2. Ovulation disorders without PCOS
Thyroid dysfunction (hypothyroidism or hyperthyroidism) and hyperprolactinaemia can stop ovulation.
- Testing (cycle days 2–5): TSH, free T3/T4, prolactin.
- Treatment: Levothyroxine for hypothyroidism; dopamine agonists (e.g. bromocriptine) restore ovulation in up to 70% of cases (PubMed 2006).
3. Endometriosis
Endometrial tissue implants outside the uterus, causing inflammation and adhesions.
- Diagnosis: Laparoscopy with histological confirmation.

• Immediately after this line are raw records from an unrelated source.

(** * keybd_event/ir: key codes to text and back

    A shallow embedding of [ir.go] (package [ir]): the key-code constants,
    the [stringMap] table and the two conversions [ToString] and [ToKeys],
    together with the parts of Go's [unicode/utf8], [unicode] and [strings]
    packages that the two conversions call.

    Conventions.
    - A Go [string] is a sequence of bytes: [String.string], one [ascii]
      per byte.
    - A Go [int] key and a Go [rune] are [Z]; the program only compares
      keys, it never does arithmetic on them.
    - A Go slice [[]int] is a [list Z]; the [nil] slice is [[]].
    - A Go result pair [(v, error)] is [v * option error], [None] being the
      [nil] error. *)

From Stdlib Require Import ZArith List String Ascii Bool Lia Permutation.
Import ListNotations.
Open Scope string_scope.
Open Scope list_scope.
Open Scope Z_scope.

Abbreviation rune := Z (only parsing).

(** ** Key codes (the [const] block of ir.go) *)

Definition XK_Control      : Z := 0x3B.
Definition XK_RightShift   : Z := 0x3C.
Definition XK_RightControl : Z := 0x3E.
Definition XK_Command      : Z := 0x37.
Definition XK_Shift        : Z := 0x38.
Definition XK_ALT          : Z := 0x383.

Definition XK_A              : Z := 0x00.
Definition XK_S              : Z := 0x01.
Definition XK_D              : Z := 0x02.
Definition XK_F              : Z := 0x03.
Definition XK_H              : Z := 0x04.
Definition XK_G              : Z := 0x05.
Definition XK_Z              : Z := 0x06.
Definition XK_X              : Z := 0x07.
Definition XK_C              : Z := 0x08.
Definition XK_V              : Z := 0x09.
Definition XK_B              : Z := 0x0B.
Definition XK_Q              : Z := 0x0C.
Definition XK_W              : Z := 0x0D.
Definition XK_E              : Z := 0x0E.
Definition XK_R              : Z := 0x0F.
Definition XK_Y              : Z := 0x10.
Definition XK_T              : Z := 0x11.
Definition XK_1              : Z := 0x12.
Definition XK_2              : Z := 0x13.
Definition XK_3              : Z := 0x14.
Definition XK_4              : Z := 0x15.
Definition XK_6              : Z := 0x16.
Definition XK_5              : Z := 0x17.
Definition XK_EQUAL          : Z := 0x18.
Definition XK_9              : Z := 0x19.
Definition XK_7              : Z := 0x1A.
Definition XK_MINUS          : Z := 0x1B.
Definition XK_8              : Z := 0x1C.
Definition XK_0              : Z := 0x1D.
Definition XK_RightBracket   : Z := 0x1E.
Definition XK_O              : Z := 0x1F.
Definition XK_U              : Z := 0x20.
Definition XK_LeftBracket    : Z := 0x21.
Definition XK_I              : Z := 0x22.
Definition XK_P              : Z := 0x23.
Definition XK_L              : Z := 0x25.
Definition XK_J              : Z := 0x26.
Definition XK_Quote          : Z := 0x27.
Definition XK_K              : Z := 0x28.
Definition XK_SEMICOLON      : Z := 0x29.
Definition XK_BACKSLASH      : Z := 0x2A.
Definition XK_COMMA          : Z := 0x2B.
Definition XK_SLASH          : Z := 0x2C.
Definition XK_N              : Z := 0x2D.
Definition XK_M              : Z := 0x2E.
Definition XK_Period         : Z := 0x2F.
Definition XK_GRAVE          : Z := 0x32.
Definition XK_KeypadDecimal  : Z := 0x41.
Definition XK_KeypadMultiply : Z := 0x43.
Definition XK_KeypadPlus     : Z := 0x45.
Definition XK_KeypadClear    : Z := 0x47.
Definition XK_KeypadDivide   : Z := 0x4B.
Definition XK_KeypadEnter    : Z := 0x4C.
Definition XK_KeypadMinus    : Z := 0x4E.
Definition XK_KeypadEquals   : Z := 0x51.
Definition XK_Keypad0        : Z := 0x52.
Definition XK_Keypad1        : Z := 0x53.
Definition XK_Keypad2        : Z := 0x54.
Definition XK_Keypad3        : Z := 0x55.
Definition XK_Keypad4        : Z := 0x56.
Definition XK_Keypad5        : Z := 0x57.
Definition XK_Keypad6        : Z := 0x58.
Definition XK_Keypad7        : Z := 0x59.
Definition XK_Keypad8        : Z := 0x5B.
Definition XK_Keypad9        : Z := 0x5C.

Definition XK_ENTER : Z := 0x24.
Definition XK_TAB   : Z := 0x30.
Definition XK_SPACE : Z := 0x31.

(** ** The table [stringMap : map[int]string]

    The entries are listed in the order of the composite literal.  A Go map
    has no order of its own: look-up goes through [stringMap_get], and a
    [range] over the map is modelled by an arbitrary permutation of this
    list (see [ToKeys]). *)

Definition tab : string := String (ascii_of_nat 9) EmptyString.

Definition stringMap : list (Z * string) :=
  [ (XK_A, "a"); (XK_S, "s"); (XK_D, "d"); (XK_F, "f"); (XK_H, "h");
    (XK_G, "g"); (XK_Z, "z"); (XK_X, "x"); (XK_C, "c"); (XK_V, "v");
    (XK_B, "b"); (XK_Q, "q"); (XK_W, "w"); (XK_E, "e"); (XK_R, "r");
    (XK_Y, "y"); (XK_T, "t");
    (XK_1, "1"); (XK_2, "2"); (XK_3, "3"); (XK_4, "4"); (XK_6, "6");
    (XK_5, "5"); (XK_EQUAL, "="); (XK_9, "9"); (XK_7, "7");
    (XK_MINUS, "-"); (XK_8, "8"); (XK_0, "0"); (XK_RightBracket, "]");
    (XK_O, "o"); (XK_U, "u"); (XK_LeftBracket, "["); (XK_I, "i");
    (XK_P, "p"); (XK_L, "l"); (XK_J, "j"); (XK_Quote, "'"); (XK_K, "k");
    (XK_SEMICOLON, ";"); (XK_BACKSLASH, "\"); (XK_COMMA, ",");
    (XK_SLASH, "/"); (XK_N, "n"); (XK_M, "m"); (XK_Period, ".");
    (XK_GRAVE, "`");
    (XK_KeypadDecimal, "."); (XK_KeypadMultiply, "*");
    (XK_KeypadPlus, "+"); (XK_KeypadClear, ""); (XK_KeypadDivide, "/");
    (XK_KeypadEnter, ""); (XK_KeypadMinus, "-"); (XK_KeypadEquals, "=");
    (XK_Keypad0, "0"); (XK_Keypad1, "1"); (XK_Keypad2, "2");
    (XK_Keypad3, "3"); (XK_Keypad4, "4"); (XK_Keypad5, "5");
    (XK_Keypad6, "6"); (XK_Keypad7, "7"); (XK_Keypad8, "8");
    (XK_Keypad9, "9");
    (XK_TAB, tab); (XK_SPACE, " ") ].

(** [ks, ok := stringMap[key]] *)
Fixpoint assoc_get (m : list (Z * string)) (key : Z) : option string :=
  match m with
  | [] => None
  | (k, ks) :: m' => if k =? key then Some ks else assoc_get m' key
  end.

Definition stringMap_get (key : Z) : option string := assoc_get stringMap key.

(** ** Errors

    The two [fmt.Errorf] calls of ir.go, kept as the values that are
    formatted into the message. *)

Inductive error : Type :=
| KeyNotFound (key : Z)
    (* fmt.Errorf("Key %v not found", key) *)
| RuneNotFound (v : rune) (s : string).
    (* fmt.Errorf("key for rune %v (hex: %+q) not found, s  %s", v, v, s) *)

(** ** Unicode data that is not reproduced here

    Go's [unicode] package decides case through tables covering all of
    Unicode.  The ASCII and Latin-1 parts, and the two non-ASCII runes whose
    simple case folding reaches ASCII (U+017F and U+212A), are written out
    below; the remainder of the tables is a parameter, and every result of
    this development holds whatever it contains. *)

Record UnicodeTables : Type := {
  (* unicode.To(unicode.UpperCase, r) for r > MaxASCII *)
  caseUpper : rune -> rune;
  (* unicode.Is(unicode.Upper, r) for r > MaxLatin1 *)
  tableUpper : rune -> bool;
  (* unicode.SimpleFold(r) for r >= 0x80 other than U+017F and U+212A *)
  foldOther : rune -> rune
}.

(** ** Package unicode/utf8 *)

Module utf8.

Definition RuneError : rune := 0xFFFD.
Definition RuneSelf  : Z := 0x80.
Definition MaxRune   : rune := 0x10FFFF.
Definition surrogateMin : Z := 0xD800.
Definition surrogateMax : Z := 0xDFFF.

Definition byte_val (b : ascii) : Z := Z.of_N (N_of_ascii b).
Definition byte_of (z : Z) : ascii := ascii_of_N (Z.to_N (z mod 256)).

(** What the table [first] says of a leading byte: ASCII ([as]), invalid
    ([xx]), or the size of the sequence with the accepted range of the
    second byte. *)
Inductive lead : Type :=
| LeadASCII
| LeadInvalid
| LeadMulti (sz : nat) (lo hi : Z).

Definition first (b : Z) : lead :=
  if b <? 0x80 then LeadASCII
  else if b <? 0xC2 then LeadInvalid
  else if b <? 0xE0 then LeadMulti 2 0x80 0xBF
  else if b =? 0xE0 then LeadMulti 3 0xA0 0xBF
  else if b <? 0xED then LeadMulti 3 0x80 0xBF
  else if b =? 0xED then LeadMulti 3 0x80 0x9F
  else if b <? 0xF0 then LeadMulti 3 0x80 0xBF
  else if b =? 0xF0 then LeadMulti 4 0x90 0xBF
  else if b <? 0xF4 then LeadMulti 4 0x80 0xBF
  else if b =? 0xF4 then LeadMulti 4 0x80 0x8F
  else LeadInvalid.

Definition locb : Z := 0x80.
Definition hicb : Z := 0xBF.
Definition maskx : Z := 0x3F.
Definition mask2 : Z := 0x1F.
Definition mask3 : Z := 0x0F.
Definition mask4 : Z := 0x07.

Definition cont (b : Z) : bool := (locb <=? b) && (b <=? hicb).

(** [utf8.DecodeRuneInString]: the first rune of [s] and its width in
    bytes; [(RuneError, 1)] on an invalid or truncated encoding. *)
Definition DecodeRuneInString (s : string) : rune * nat :=
  match s with
  | EmptyString => (RuneError, 0%nat)
  | String c0 t0 =>
    let s0 := byte_val c0 in
    match first s0 with
    | LeadASCII => (s0, 1%nat)
    | LeadInvalid => (RuneError, 1%nat)
    | LeadMulti sz lo hi =>
      if (String.length s <? sz)%nat then (RuneError, 1%nat) else
      match t0 with
      | EmptyString => (RuneError, 1%nat)
      | String c1 t1 =>
        let s1 := byte_val c1 in
        if (s1 <? lo) || (hi <? s1) then (RuneError, 1%nat) else
        if (sz <=? 2)%nat then
          (Z.lor (Z.shiftl (Z.land s0 mask2) 6) (Z.land s1 maskx), 2%nat)
        else
        match t1 with
        | EmptyString => (RuneError, 1%nat)
        | String c2 t2 =>
          let s2 := byte_val c2 in
          if negb (cont s2) then (RuneError, 1%nat) else
          if (sz <=? 3)%nat then
            (Z.lor (Z.lor (Z.shiftl (Z.land s0 mask3) 12)
                          (Z.shiftl (Z.land s1 maskx) 6))
                   (Z.land s2 maskx), 3%nat)
          else
          match t2 with
          | EmptyString => (RuneError, 1%nat)
          | String c3 _ =>
            let s3 := byte_val c3 in
            if negb (cont s3) then (RuneError, 1%nat) else
            (Z.lor (Z.lor (Z.lor (Z.shiftl (Z.land s0 mask4) 18)
                                 (Z.shiftl (Z.land s1 maskx) 12))
                          (Z.shiftl (Z.land s2 maskx) 6))
                   (Z.land s3 maskx), 4%nat)
          end
        end
      end
    end
  end.

(** [for _, v := range s]: the runes of [s] in order.  [skip] counts the
    bytes that still belong to the rune decoded last. *)
Fixpoint range_from (skip : nat) (s : string) : list rune :=
  match s with
  | EmptyString => []
  | String _ s' =>
    match skip with
    | S n => range_from n s'
    | O => let (r, size) := DecodeRuneInString s in
           r :: range_from (Nat.pred size) s'
    end
  end.

Definition range (s : string) : list rune := range_from 0 s.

- Treatment: Minimally invasive excision improves pregnancy rates by 20–30% (WHO 2013).
4. Tubal factor
Damage or blockage of the fallopian tubes—often from infection—prevents egg and embryo transport.
- Diagnosis: Hysterosalpingography (sensitivity 65–95%) (Study 2012).
- Treatment: Tubal flushing or surgical repair restores patency in 40–60%; severe blockages often require IVF.
5. Uterine anomalies and fibroids
Structural issues—such as a uterine septum or fibroids—can impede implantation.
- Diagnosis: 3D ultrasound, hysteroscopy.
- Treatment: Hysteroscopic resection raises live birth rates by 30–40% (RCOG Guideline No. 24).
6. Genetic and immunological factors
Balanced chromosomal rearrangements and antiphospholipid antibodies can prevent implantation.
- Diagnosis: Karyotyping, autoimmune antibody panel.
- Treatment: Low-dose heparin plus aspirin improves implantation rates in antiphospholipid syndrome (Cochrane Review).
7. Idiopathic infertility
Despite thorough evaluation, no cause is found in up to 15% of patients. IUI achieves 10–15% success per cycle; IVF yields 30–35% per cycle.
8. Male factor
A male factor contributes to infertility in about 40% of couples.
- Semen analysis (WHO 2021): >15 million sperm/mL, >40% motility, >4% normal forms (WHO 2021).
Diagnostic workup
- Medical history and cycle logging (length, symptoms, lifestyle)
- Hormonal panel (days 2–5: FSH, LH, AMH, TSH, prolactin, estradiol)
- Transvaginal ultrasound (antral follicle count, fibroids, cysts)
- Hysterosalpingography (assessment of tubal patency)
- Laparoscopy if endometriosis or adhesions are suspected
- Genetic testing for recurrent pregnancy loss
Success rates by age
The German IVF Register (D·I·R) reported (2023) per embryo transfer:
- Under 35 years: 30% live birth rate
- 35–39 years: 20% live birth rate
- 40 years and over: 10% live birth rate
Assisted reproductive techniques: IUI vs. IVF
IUI: 10–15% success per cycle; cost approx. €300–500
IVF: 25–35% live birth rate per cycle; cost approx. €3,000–5,000
Source: ESHRE ART Guidelines
Evaluation timeline
– Women aged 35 and over: begin evaluation after six months of trying
– Women under 35: begin evaluation after 12 months
Source: ESHRE 2015
Clinical checklist
- Record cycle details (basal temperature, cervical mucus, ovulation signs)
- Have medical records and current medication list ready
- Book ultrasound and HSG appointments
- Check your insurance cover for fertility procedures
Lifestyle and nutrition
A BMI of 20–24 kg/m² and a Mediterranean-style diet support reproductive health.
- 400 µg folic acid daily and 1 g omega-3 fatty acids (Study 2016)
- 150 minutes of moderate aerobic exercise per week
- Avoid trans fats and highly processed foods
Environmental toxins
Endocrine disruptors such as BPA and phthalates can damage egg quality.
- Use glass or stainless steel containers instead of plastic
- Choose organic produce to minimise pesticide exposure
- Drink filtered water to reduce PCBs and heavy metals (EFSA 2024)
Conclusion
Female infertility is complex and often multifactorial. A thorough evaluation, evidence-based treatments and tailored lifestyle changes can greatly improve your chances of a successful pregnancy. Collaborate closely with your fertility centre and follow established guidelines on your journey to parenthood.